Gig-E, said Ben-Natan, helps cable level a playing ground with direct-to-home networks like DSL or fiber to the home, which can transport video directly from the source to the receiver.
“The beauty of Gig-E is that you can now take your servers and put them into locations in your network and leverage gigabit Ethernet switching, gigabit Ethernet networking and gigabit Ethernet transport to actually carry the video-on-demand and MPEG-2 movies into your hub sites,” said Ben-Natan.
Hub sites are the middle point between the headend and the node, which, in turn, is the demarcation point between fiber and coaxial cable in a cable hybrid fiber/coax network. Harmonic builds an edge device for insertion at the hub site that takes the stream from gigabit Ethernet and translates it into cable’s QAM modulation.

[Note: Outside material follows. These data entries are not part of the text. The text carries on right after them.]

(** The fall: with a velocity that is not negative, [k] steps of gravity
    away from the ground limit at most, [k + 1] frames end the game. *)
Lemma fall_ends (k : nat) :
  forall w es,
    0 <= mouthVelY w ->
    groundLimit (canvas w) - mouthY w <= inject_Z (Z.of_nat k) * GRAVITY ->
    forallb isFrame es = true -> (S k <= List.length es)%nat ->
    isGameOver (run es w) = true.
Proof.
  induction k as [| k IH]; intros w es V D F L;
    (destruct es as [| e es]; [cbn in L; lia |]);
    cbn [forallb] in F; apply andb_true_iff in F as [Fe Fes];
    (destruct e as [ts r1 r2 | |]; try discriminate Fe);
    cbn [run step]; cbn [List.length] in L;
    (destruct (isGameOver w) eqn:H;
     [apply frames_keep_over; [now rewrite (gameLoop_over ts r1 r2 w H)
                              | exact Fes] |]);
    destruct (frame_physics ts r1 r2 w H)
      as (Ec & [O | [(Ev & Ey & A & B) | (Ev & Ey & A & B)]]);
    try (now apply frames_keep_over).
  - exfalso. change (inject_Z (Z.of_nat 0)) with 0 in D.
    unfold GRAVITY in *. lra.
  - exfalso. change (inject_Z (Z.of_nat 0)) with 0 in D.
    unfold GRAVITY in *. lra.
  - pose proof (inject_Z_succ k) as Sk.
    apply IH; [| | exact Fes | lia]; rewrite ?Ec, ?Ev, ?Ey;
      unfold GRAVITY in *; lra.
  - pose proof (inject_Z_succ k) as Sk.
    apply IH; [| | exact Fes | lia]; rewrite ?Ec, ?Ev, ?Ey;
      unfold GRAVITY in *; lra.
Qed.

(** The rise: [j] steps of gravity stop it, and the fall starts no lower
    than the rise can reach. *)
Lemma rise_ends (j k : nat) :
  forall w es,
    - mouthVelY w <= inject_Z (Z.of_nat j) * GRAVITY ->
    groundLimit (canvas w)
    - (mouthY w + inject_Z (Z.of_nat j) * Qmin 0 (mouthVelY w))
    <= inject_Z (Z.of_nat k) * GRAVITY ->
    forallb isFrame es = true -> (S (j + k) <= List.length es)%nat ->
    isGameOver (run es w) = true.
Proof.
  induction j as [| j IH]; intros w es V D F L.
  - change (inject_Z (Z.of_nat 0)) with 0 in V, D.
    apply (fall_ends k); [lra | lra | exact F | exact L].
  - pose proof (inject_Z_succ j) as Sj.
    pose proof (inject_Z_nat_nonneg j) as Pj.
    set (J := inject_Z (Z.of_nat j)) in *.
    set (J' := inject_Z (Z.of_nat (S j))) in *.
    destruct (Qlt_le_dec (mouthVelY w) 0) as [Vn | Vp].
    + assert (Mv : Qmin 0 (mouthVelY w) == mouthVelY w)
        by (apply Q.min_r; lra).
      rewrite Mv in D.
      destruct es as [| e es]; [cbn in L; lia |].
      cbn [forallb] in F. apply andb_true_iff in F as [Fe Fes].
      destruct e as [ts r1 r2 | |]; try discriminate Fe.
      cbn [run step]. cbn [List.length] in L.
      destruct (isGameOver w) eqn:H.
      { apply frames_keep_over; [| exact Fes].
        now rewrite (gameLoop_over ts r1 r2 w H). }
      destruct (frame_physics ts r1 r2 w H)
        as (Ec & [O | [(Ev & Ey & A & B) | (Ev & Ey & A & B)]]).
      * now apply frames_keep_over.
      * apply IH; [| | exact Fes | lia]; rewrite ?Ec, ?Ev, ?Ey;
          fold J; unfold GRAVITY in *; [lra |].
        pose proof (Q.le_min_l 0 (mouthVelY w + (9 # 20))) as M0.
        destruct (Q.min_spec 0 (mouthVelY w + (9 # 20)))
          as [[_ E] | [_ E]]; rewrite E; nra.
      * apply IH; [| | exact Fes | lia]; rewrite ?Ec, ?Ev, ?Ey;
          fold J; unfold GRAVITY in *; [nra |].
        change (Qmin 0 0) with 0. nra.
    + assert (Mv : Qmin 0 (mouthVelY w) == 0) by (apply Q.min_l; lra).
      rewrite Mv in D.
      apply (fall_ends k); [exact Vp | lra | exact F | lia].
Qed.

(** X2. A game left alone ends: whatever the position and the velocity
    of the player, any sequence of frames at least [framesToGround] long,
    without an input or a resize in between, ends with the game over, be
    it on the ground or on an obstacle met before. *)
Theorem game_left_alone_ends (w : World) (es : list Event) :
  forallb isFrame es = true ->
  (framesToGround w <= List.length es)%nat ->
  isGameOver (run es w) = true.
Proof.
  intros F L. unfold framesToGround in L. cbv zeta in L.
  apply (rise_ends (ticksFor (- mouthVelY w))
           (ticksFor (groundLimit (canvas w)
                      - (mouthY w
                         + inject_Z (Z.of_nat (ticksFor (- mouthVelY w)))
                           * Qmin 0 (mouthVelY w)))));
    [apply ticksFor_enough | apply ticksFor_enough | exact F | exact L].
Qed.

(** The player 8 above the ground limit, at rest: 19 frames are enough. *)
Lemma game_left_alone_ends_witness :
  forallb isFrame (map (fun n => Frame (inject_Z (Z.of_nat n) * 16) 0 0)
                     (seq 1 19)) = true
  /\ (framesToGround (playerWorld 1200 1080 0) <= 19)%nat
  /\ isGameOver
       (run (map (fun n => Frame (inject_Z (Z.of_nat n) * 16) 0 0)
               (seq 1 19)) (playerWorld 1200 1080 0)) = true.
Proof.
  assert (F : forallb isFrame
                (map (fun n => Frame (inject_Z (Z.of_nat n) * 16) 0 0)
                   (seq 1 19)) = true) by reflexivity.
  assert (L : (framesToGround (playerWorld 1200 1080 0) <= 19)%nat)
    by (apply Nat.leb_le; vm_compute; reflexivity).
  split; [exact F | split; [exact L |]].
  apply (game_left_alone_ends (playerWorld 1200 1080 0) _ F). exact L.
Defined.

“You actually take the cable network and make it more like an IP from the VOD perspective,” he said.
The network offers cost savings, in addition to simplification, said Greg Thompson, nCUBE’s chief technical officer.
“A year or so ago it probably cost on the order of $150 per video stream. That has dropped significantly with these new Gig-E over DWDM technologies to more on the order of $30 or $40 per stream [for transport alone] and that has directly fed into the cost-effectiveness of being able to deploy VOD,” he said.
Cable operators see VOD--and its sibling subscription video-on-demand--as a way to combat the encroachment of interactively constrained satellite services and match the one-on-one capabilities of direct-to-home services like DSL.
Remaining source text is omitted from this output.